---- DATASET CONTENT

(** * Session layer of the organisation-management front end

    A shallow embedding of [src/services/api.ts] ([TokenManager],
    [HttpClient]) and of the authentication service built on it
    ([AuthService.login], [register], [logout], [getUserOrganization]),
    together with the parts of the JavaScript platform these functions call
    ([String.prototype.split], [atob], [JSON.parse], [JSON.stringify], the
    abstract operations ToNumber, ToString and ToBoolean, [localStorage],
    [Date.now] and [fetch]).

    Conventions of the embedding.
    - A JavaScript string is the list of its UTF-16 code units ([list N]).
    - A JavaScript number is an IEEE-754 binary64 value, written as the
      exact decimal [m * 10^e] that it is equal to (plus NaN and the two
      infinities; the two zeros are not told apart).  A numeric literal and
      a product are rounded to the nearest binary64 value, ties to even
      ([to_binary64]), and a number is printed with the fewest digits that
      read back as the same value.  [Date.now()] is an integral time
      value, at most 8.64e15 in magnitude, which binary64 holds exactly.
    - [console.log] and [console.error] have no effect on the program and
      are left out.
    - [localStorage] is a total finite map; quota and security exceptions
      of the browser are not modelled.
    - An [async] function is a computation over the state of the browser:
      it reads the clock, reads and writes storage, and obtains from the
      network the outcome of the one [fetch] it awaits.  Calls are followed
      one at a time; the interleaving of several pending calls is not
      modelled. *)

From Stdlib Require Import ZArith NArith QArith Qpower Ascii String List Lia Bool.
From stdpp Require Import gmap strings list.

Local Open Scope N_scope.

(** ** JavaScript strings *)

Abbreviation jsstring := (list N).

Fixpoint js (s : string) : jsstring :=
  match s with
  | EmptyString => []
  | String a r => N_of_ascii a :: js r
  end.

Fixpoint str_eqb (a b : jsstring) : bool :=
  match a, b with
  | [], [] => true
  | x :: a', y :: b' => (x =? y) && str_eqb a' b'
  | _, _ => false
  end.

Fixpoint starts_with (p s : jsstring) : bool :=
  match p, s with
  | [], _ => true
  | x :: p', y :: s' => (x =? y) && starts_with p' s'
  | _ :: _, [] => false
  end.

(** [String.prototype.includes]. *)
Fixpoint includes (s p : jsstring) : bool :=
  starts_with p s ||
  match s with
  | [] => false
  | _ :: s' => includes s' p
  end.

(** [String.prototype.split] with a one-unit separator: the result is never
    empty, and the empty string splits into one empty segment. *)
Fixpoint str_split (sep : N) (s : jsstring) : list jsstring :=
  match s with
  | [] => [[]]
  | c :: r =>
      if c =? sep then [] :: str_split sep r
      else match str_split sep r with
           | seg :: segs => (c :: seg) :: segs
           | [] => [[c]]
           end
  end.

Definition DOT : N := 46.

(** ** [atob]: the forgiving-base64 decode of the HTML standard *)

Definition is_ascii_whitespace (c : N) : bool :=
  (c =? 9) || (c =? 10) || (c =? 12) || (c =? 13) || (c =? 32).

Definition b64_value (c : N) : option N :=
  if (65 <=? c) && (c <=? 90) then Some (c - 65)
  else if (97 <=? c) && (c <=? 122) then Some (c - 71)
  else if (48 <=? c) && (c <=? 57) then Some (c + 4)
  else if c =? 43 then Some 62
  else if c =? 47 then Some 63
  else None.

(** The rest of [s] after the code unit [c], when [s] starts with it. *)
Definition expect (c : N) (s : jsstring) : option jsstring :=
  match s with
  | x :: r => if x =? c then Some r else None
  | [] => None
  end.

(** One or two [=] signs are removed from the end of a string whose length
    is a multiple of four. *)
Definition strip_padding (data : jsstring) : jsstring :=
  if (N.of_nat (length data) mod 4 =? 0) then
    match expect 61 (rev data) with
    | Some r1 =>
        match expect 61 r1 with
        | Some r2 => rev r2
        | None => rev r1
        end
    | None => data
    end
  else data.
Lemma resolve_identity_trace (alias requested : string) (s0 s1 : State DF W)
  (r : Result (DatasetIdentity * string)) :
  _resolve_identity ctx alias requested s0 = (r, s1) ->
  config s1 = config s0 /\ cache s1 = cache s0
  /\ exists evs,
       trace s1 = trace s0 ++ evs
       /\ existsb is_schema_lookup evs = false
       /\ existsb is_data_retrieval evs = false
       /\ existsb is_no_schema_record evs = false.
Proof.
  unfold _resolve_identity. plumbing. simpl. fold client.
  destruct (rest_get_dataset_identity client alias requested (world s0))
    as [[i | e] w1]; simpl.
  - intro H. inversion H; subst; simpl. repeat split. eexists. repeat split.
  - destruct e; simpl;
      try (intro H; inversion H; subst; simpl; repeat split; eexists; repeat split; fail).
    destruct (rest_get_dataset_identity client alias "master" w1) as [[i | e] w2];
      simpl; intro H; inversion H; subst; simpl; repeat split;
      eexists; (split; [rewrite <- !app_assoc; reflexivity | repeat split]).
Qed.
(** * class-scheduler: the schedule engine, its annealing loop and the
      multi-run aggregator, embedded from the TypeScript sources

    Sources embedded here:
    - [src/utils/scheduleEngine.ts]   (ScheduleEngine)
    - [src/utils/simulatedAnnealing.ts] (SimulatedAnnealing,
      SimulatedAnnealingScheduler.generateSchedule)
    - [src/utils/parallelScheduler.ts]  (ParallelScheduler)
    - [src/utils/schedulerWorker.js]    (getWorkerParams)
    - [src/utils/schedule.ts]           (scheduleUtils)
    - [src/__tests__/constraints.test.ts] (the validation functions)
    - [src/types] (Class, ScheduledClass, Schedule, ScheduleConstraints, ...)

    Conventions of the embedding.
    - A JavaScript [number] that carries a score is an exact rational or one
      of NaN, +Infinity, -Infinity (rounding and the sign of zero are not
      modelled); counters and periods are integers ([Z]).
    - A [Date] is its [getTime()] value, milliseconds since the epoch.
    - [Math.random()] reads the next draw of an explicit random source.
    - A thrown exception is an explicit [Throw] completion. *)

From Stdlib Require Import QArith Qround Qabs Qpower Ascii String.
From stdpp Require Import base option list gmap strings.
From Stdlib Require Import ZArith Lia Lqa.
(** X15. What [sanitizeInput] returns has no [<] and no [>] in it and is no
    longer than the input. *)
Theorem sanitizeInput_has_no_angle_brackets (input : string) :
  Forall (λ c, is_angle c = false) (String.list_ascii_of_string (sanitizeInput input)) ∧
  js_length (sanitizeInput input) ≤ js_length input.
Proof.
  unfold sanitizeInput. destruct (falsy input) eqn:Hf.
  - split; [constructor|]. unfold js_length. simpl. lia.
  - unfold remove_angles. rewrite js_length_of_chars.
    rewrite String.list_ascii_of_string_of_list_ascii. split.
    + apply Forall_forall. intros c Hc.
      apply list_elem_of_In, List.filter_In in Hc as [_ Hc]. by apply negb_true_iff.
    + pose proof (trim_length input) as Ht. unfold js_length in Ht at 1.
      rewrite string_length_chars in Ht.
      pose proof (List.filter_length_le (λ c, negb (is_angle c))
                    (String.list_ascii_of_string (trim input))). lia.
Qed.

(** Trimming comes before the brackets go, so the result can begin with
    white space that a second pass would strip. *)
Lemma sanitizeInput_not_idempotent :
  sanitizeInput "< a" = " a" ∧ sanitizeInput (sanitizeInput "< a") = "a".
Proof. by split. Qed.

(** X16. [validateLoginForm] accepts exactly a user name that is not blank
    with a password of six code units or more. The first error reported
    is the user name's when that is blank; an empty password is reported
    twice, as missing and as too short. *)
Theorem validateLoginForm_accepts (username password : string) :
  (isValid (validateLoginForm username password) = true ↔
   blank username = false ∧ 6 ≤ js_length password) ∧
  (blank username = true →
   errors (validateLoginForm username password) !! 0%nat = Some "Username is required") ∧
  (password = "" →
   ∃ before,
     errors (validateLoginForm username password)
     = before ++ ["Password is required"; "Password must be at least 6 characters"]).
Proof.
  unfold validateLoginForm, result_of, push_if. cbn [isValid errors].
  split; [|split].
  - destruct (blank username);
      destruct (falsy password || (js_length password =? 0)) eqn:He;
      destruct (Z.ltb_spec (js_length password) 6) as [Hl|Hl];
      cbn; split; try (intros [? ?]); try discriminate; try done; try lia.
    + exfalso. apply orb_true_iff in He as [He|He].
      * apply String.eqb_eq in He. subst password. unfold js_length in Hl. simpl in Hl. lia.
      * apply Z.eqb_eq in He. lia.
  - intros ->. by destruct (falsy password || _), (js_length password <? 6).
  - intros ->. cbn.
    destruct (blank username); [by exists ["Username is required"] | by exists []].
Qed.

Lemma validateLoginForm_accepts_witness :
  isValid (validateLoginForm "ann" "secret") = true ∧
  errors (validateLoginForm "  " "secret") !! 0%nat = Some "Username is required" ∧
  errors (validateLoginForm "ann" "")
  = ["Password is required"; "Password must be at least 6 characters"].
Proof.
  destruct (validateLoginForm_accepts "ann" "secret") as ([_ H1] & _ & _).
  destruct (validateLoginForm_accepts "  " "secret") as (_ & H2 & _).
  split; [apply H1; by vm_compute|]. split; [apply H2; by vm_compute|]. reflexivity.
Defined.

(** X17. [validateRoomName] accepts exactly a name that is not blank, has at
    most 50 code units, and consists of letters, digits, white space,
    hyphens and underscores. *)
Theorem validateRoomName_accepts (name : string) :
  isValid (validateRoomName name) = true ↔
  blank name = false ∧ js_length name ≤ 50 ∧
  Forall (λ c, is_room_name_char c = true) (String.list_ascii_of_string name).
Proof.
  unfold validateRoomName, result_of, push_if, room_name_pattern. cbn [isValid].
  assert (Forall (λ c, is_room_name_char c = true) (String.list_ascii_of_string name)
          ↔ forallb is_room_name_char (String.list_ascii_of_string name) = true) as ->.
  { rewrite Forall_forall, List.forallb_forall. by setoid_rewrite list_elem_of_In. }
  destruct (blank name) eqn:Hb; destruct (Z.ltb_spec 50 (js_length name)) as [Hl|Hl];
    destruct (forallb is_room_name_char (String.list_ascii_of_string name)) eqn:Hf;
    destruct (falsy name) eqn:Hn; cbn;
    split; try (intros (? & ? & ?)); try discriminate; try done; try lia.
  all: try (unfold blank in Hb; rewrite Hn in Hb; discriminate).
Qed.

Lemma validateRoomName_accepts_witness :
  isValid (validateRoomName "team room-1_a") = true ∧
  isValid (validateRoomName "a.b") = false.
Proof.
  destruct (validateRoomName_accepts "team room-1_a") as [_ H].
  split; [|reflexivity]. apply H. split; [by vm_compute|]. split; [by vm_compute|].
  apply Forall_forall. intros c Hc. apply list_elem_of_In in Hc.
  repeat (destruct Hc as [<-|Hc]; [reflexivity|]). destruct Hc.
Defined.
End validators_more.

(** ** The authentication provider *)

Section auth.
Import Auth.
Implicit Types (p : Provider) (o : op).

Lemma apply_consistent o p : consistent p → consistent (apply o p).
Proof.
  unfold consistent. intros [Hf Ht].
  destruct o as [ev|username password|username email password| |token| |]; cbn [apply].
  - destruct ev; cbn; (split; [done|]); try (intros u [= <-]; cbn); try done.
    + unfold stored_token_or_empty. cbn. by destruct (String.eqb token "") eqn:E;
        [apply String.eqb_eq in E|].
    + unfold stored_token_or_empty. cbn. by destruct (String.eqb token "") eqn:E;
        [apply String.eqb_eq in E|].
  - done.
  - done.
  - done.
  - done.
  - done.
  - unfold on_mount. destruct (authToken p) as [token|]; [|done].
    by destruct (String.eqb token "").
Qed.
Fixpoint update {A : Type} (k : string) (a : A) (l : list (string * A))
  : list (string * A) :=
  match l with
  | [] => [(k, a)]
  | (k', a') :: l' =>
      if (k =? k')%string then (k, a) :: l' else (k', a') :: update k a l'
  end.

(** [pd.DataFrame([row], columns=names)]: one row, one column per name. *)
Definition DataFrame_of_row (row : list value) (names : list string)
  : DataFrame :=
  mkFrame (RangeIndex 1) (combine names (map (fun v => [v]) row)).

(** [pd.DataFrame({name: column, ...})]. *)
Definition DataFrame_of_dict (cols : list (string * list value)) : DataFrame :=
  mkFrame (RangeIndex (match cols with [] => 0 | (_, c) :: _ => length c end))
          cols.

(** [df[col]]. *)
Definition getitem (df : DataFrame) (col : string) : Result Series :=
  match lookup col (columns df) with
  | Some vs => inr (mkSeries (df_index df) vs)
  | None => inl (KeyError col)
  end.

(** [df[col] = s]: the frame is updated in place; the model returns the
    frame after the update. *)
Definition setitem (df : DataFrame) (col : string) (s : Series) : DataFrame :=
  mkFrame (df_index df) (update col (values s) (columns df)).

(** [df.set_index(col)]. *)
Definition set_index (df : DataFrame) (col : string) : Result DataFrame :=
  match lookup col (columns df) with
  | Some vs =>
      inr (mkFrame vs (filter (fun c => negb (fst c =? col)%string) (columns df)))
  | None => inl (KeyError col)
  end.

(** [s.apply(f)]. *)
Definition apply (f : value -> value) (s : Series) : Series :=
  mkSeries (index s) (map f (values s)).

Definition is_nan (v : value) : bool :=
  match v with VFloat NaN => true | _ => false end.

(** Distinct values, in order of first appearance. *)
Fixpoint unique (l : list value) : list value :=
  match l with
  | [] => []
  | x :: l' => x :: filter (fun y => negb (value_eqb x y)) (unique l')
  end.

Definition count (x : value) (l : list value) : Z :=
  Z.of_nat (length (filter (value_eqb x) l)).

Fixpoint insert_by {A : Type} (before : A -> A -> bool) (a : A) (l : list A)
  : list A :=
  match l with
  | [] => [a]
  | h :: t => if before a h then a :: l else h :: insert_by before a t
  end.

Definition sort_by {A : Type} (before : A -> A -> bool) (l : list A) : list A :=
  fold_right (insert_by before) [] l.

(** [s.value_counts()]: missing values dropped, most frequent first. *)
Definition value_counts (s : Series) : Series :=
  let vs := filter (fun v => negb (is_nan v)) (values s) in
  let kc := sort_by (fun a b => snd b <=? snd a)
                    (map (fun k => (k, count k vs)) (unique vs)) in
  mkSeries (map fst kc) (map (fun p => VInt (snd p)) kc).

(** [df.groupby(col).size()]: one row per key, keys in ascending order. *)
Definition groupby_size (df : DataFrame) (col : string) : Result Series :=
  s <- getitem df col ;;
  let vs := filter (fun v => negb (is_nan v)) (values s) in
  let keys := sort_by value_leb (unique vs) in
  ret (mkSeries keys (map (fun k => VInt (count k vs)) keys)).

(** ** The timeline, lines 52-64 *)

Definition time_data (today : date) : list Timestamp :=
  date_range (Timestamp_of_date today) 24 freq_H.

Definition condition_data (predicted_condition : string) : list string :=
  if (predicted_condition =? "Normal")%string
  then repeat "Normal" 18 ++ repeat "At Risk" 6
  else repeat "At Risk" 18 ++ repeat "Normal" 6.

Definition plot_data (predicted_condition : string) (today : date) : DataFrame :=
  DataFrame_of_dict
    [("Time", map VTime (time_data today));
     ("Condition", map VStr (condition_data predicted_condition))].

(** [lambda x: 1 if x == "At Risk" else 0], lines 82 and 97. *)
Definition risk_bit (x : value) : value :=
  if value_eqb x (VStr "At Risk") then VInt 1 else VInt 0.

(** Line 97: the frame after the column [Condition_Binary] is added. *)
Definition add_Condition_Binary (plot_data : DataFrame) : Result DataFrame :=
  c <- getitem plot_data "Condition" ;;
  ret (setitem plot_data "Condition_Binary" (apply risk_bit c)).

(** ** Charting functions, lines 67-84 *)

Inductive Figure : Type :=
| Pie (wedges labels : list value) (autopct : string) (startangle : Z)
| Bar (keys heights : list value) (color : list string) (ylabel : string)
| Line (xs ys : list value) (ylabel : string).

Definition plot_condition_distribution (data : DataFrame) : Result Figure :=
  c <- getitem data "Condition" ;;
  let condition_counts := value_counts c in
  ret (Pie (values condition_counts) (index condition_counts) "%1.1f%%" 90).

Definition plot_hourly_condition_counts (data : DataFrame) : Result Figure :=
  sizes <- groupby_size data "Condition" ;;
  ret (Bar (index sizes) (values sizes) ["skyblue"; "salmon"] "Count").

Definition plot_time_series (data : DataFrame) : Result Figure :=
  by_time <- set_index data "Time" ;;
  c <- getitem by_time "Condition" ;;
  let bits := apply risk_bit c in
  ret (Line (index bits) (values bits) "Condition (1 = At Risk, 0 = Normal)").

(** ** The ARIMA interface *)

Record ARIMA : Type := mkARIMA {
  endog : Series;
  order : nat * nat * nat
}.

Record ARIMAResults : Type := mkResults {
  model : ARIMA;
  params : list pyfloat
}.

(** ** Buffers, worksheets and the page *)

Record BytesIO : Type := mkBytesIO {
  getvalue : list Byte.byte;
  tell : nat
}.

(** Buffers are objects on a heap; a variable holds the address. *)
Definition addr : Type := nat.

Record Image : Type := mkImage {
  anchor : string;
  filename : string;
  image_data : addr
}.

Inductive Table : Type :=
| FrameTable (df : DataFrame)
| SeriesTable (s : Series).

Record Worksheet : Type := mkSheet {
  tables : list Table;
  images : list Image;
  cells : list (string * value)
}.

(** What the xlsx encoder reads at save time: each sheet with the bytes of
    its pictures. *)
Record Picture : Type := mkPicture {
  pic_anchor : string;
  pic_filename : string;
  pic_bytes : list Byte.byte
}.

Record SheetData : Type := mkSheetData {
  sd_name : string;
  sd_tables : list Table;
  sd_pictures : list Picture;
  sd_cells : list (string * value)
}.

(** The calls the script makes on Streamlit, on buffers and on the workbook,
    in the order they happen. *)
Inductive Event : Type :=
| Title (body : string)
| SidebarHeader (body : string)
| SidebarSlider (label : string) (min_value max_value default : value)
| Subheader (body : string)
| WriteText (body : string)
| WriteFrame (df : DataFrame)
| Pyplot (fig : Figure)
| DownloadButton (label : string) (data : BytesIO) (file_name : string)
| NewBytesIO (a : addr)
| Savefig (fig : Figure) (a : addr) (format : string)
| Seek (a : addr) (pos : nat)
| OpenWriter (target : addr) (engine : string)
| ToExcel (sheet_name : string)
| InsertImage (sheet_name cell : string) (a : addr)
| WriteCell (sheet_name cell : string)
| CloseWriter (target : addr)
| Fit (m : ARIMA)
| Forecast (steps : nat).

Record World : Type := mkWorld {
  trace : list Event;
  buffers : list BytesIO;
  book : list (string * Worksheet)
}.

Definition World0 : World := mkWorld [] [] [].

(** A step of the script: it changes the world and returns or raises; what
    was done before an exception stays done. *)
Definition M (A : Type) : Type := World -> Result A * World.

#[global] Instance M_Monad : Monad M := {
  ret := fun A a w => (inr a, w);
  bind := fun A B c k w =>
    match c w with
    | (inl e, w') => (inl e, w')
    | (inr a, w') => k a w'
    end
}.

Definition lift {A : Type} (r : Result A) : M A := fun w => (r, w).

Definition emit (e : Event) : M unit :=
  fun w => (inr tt, mkWorld (trace w ++ [e]) (buffers w) (book w)).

--------

WORK TO COMPLETE ▸ Would you retype the lines above from the one with "value, at most" down to the one with "seg) :: segs", word for word, both ends included and no other lines?

RESULT OF THIS TASK ▸
      value, at most 8.64e15 in magnitude, which binary64 holds exactly.
    - [console.log] and [console.error] have no effect on the program and
      are left out.
    - [localStorage] is a total finite map; quota and security exceptions
      of the browser are not modelled.
    - An [async] function is a computation over the state of the browser:
      it reads the clock, reads and writes storage, and obtains from the
      network the outcome of the one [fetch] it awaits.  Calls are followed
      one at a time; the interleaving of several pending calls is not
      modelled. *)

From Stdlib Require Import ZArith NArith QArith Qpower Ascii String List Lia Bool.
From stdpp Require Import gmap strings list.

Local Open Scope N_scope.

(** ** JavaScript strings *)

Abbreviation jsstring := (list N).

Fixpoint js (s : string) : jsstring :=
  match s with
  | EmptyString => []
  | String a r => N_of_ascii a :: js r
  end.

Fixpoint str_eqb (a b : jsstring) : bool :=
  match a, b with
  | [], [] => true
  | x :: a', y :: b' => (x =? y) && str_eqb a' b'
  | _, _ => false
  end.

Fixpoint starts_with (p s : jsstring) : bool :=
  match p, s with
  | [], _ => true
  | x :: p', y :: s' => (x =? y) && starts_with p' s'
  | _ :: _, [] => false
  end.

(** [String.prototype.includes]. *)
Fixpoint includes (s p : jsstring) : bool :=
  starts_with p s ||
  match s with
  | [] => false
  | _ :: s' => includes s' p
  end.

(** [String.prototype.split] with a one-unit separator: the result is never
    empty, and the empty string splits into one empty segment. *)
Fixpoint str_split (sep : N) (s : jsstring) : list jsstring :=
  match s with
  | [] => [[]]
  | c :: r =>
      if c =? sep then [] :: str_split sep r
      else match str_split sep r with
           | seg :: segs => (c :: seg) :: segs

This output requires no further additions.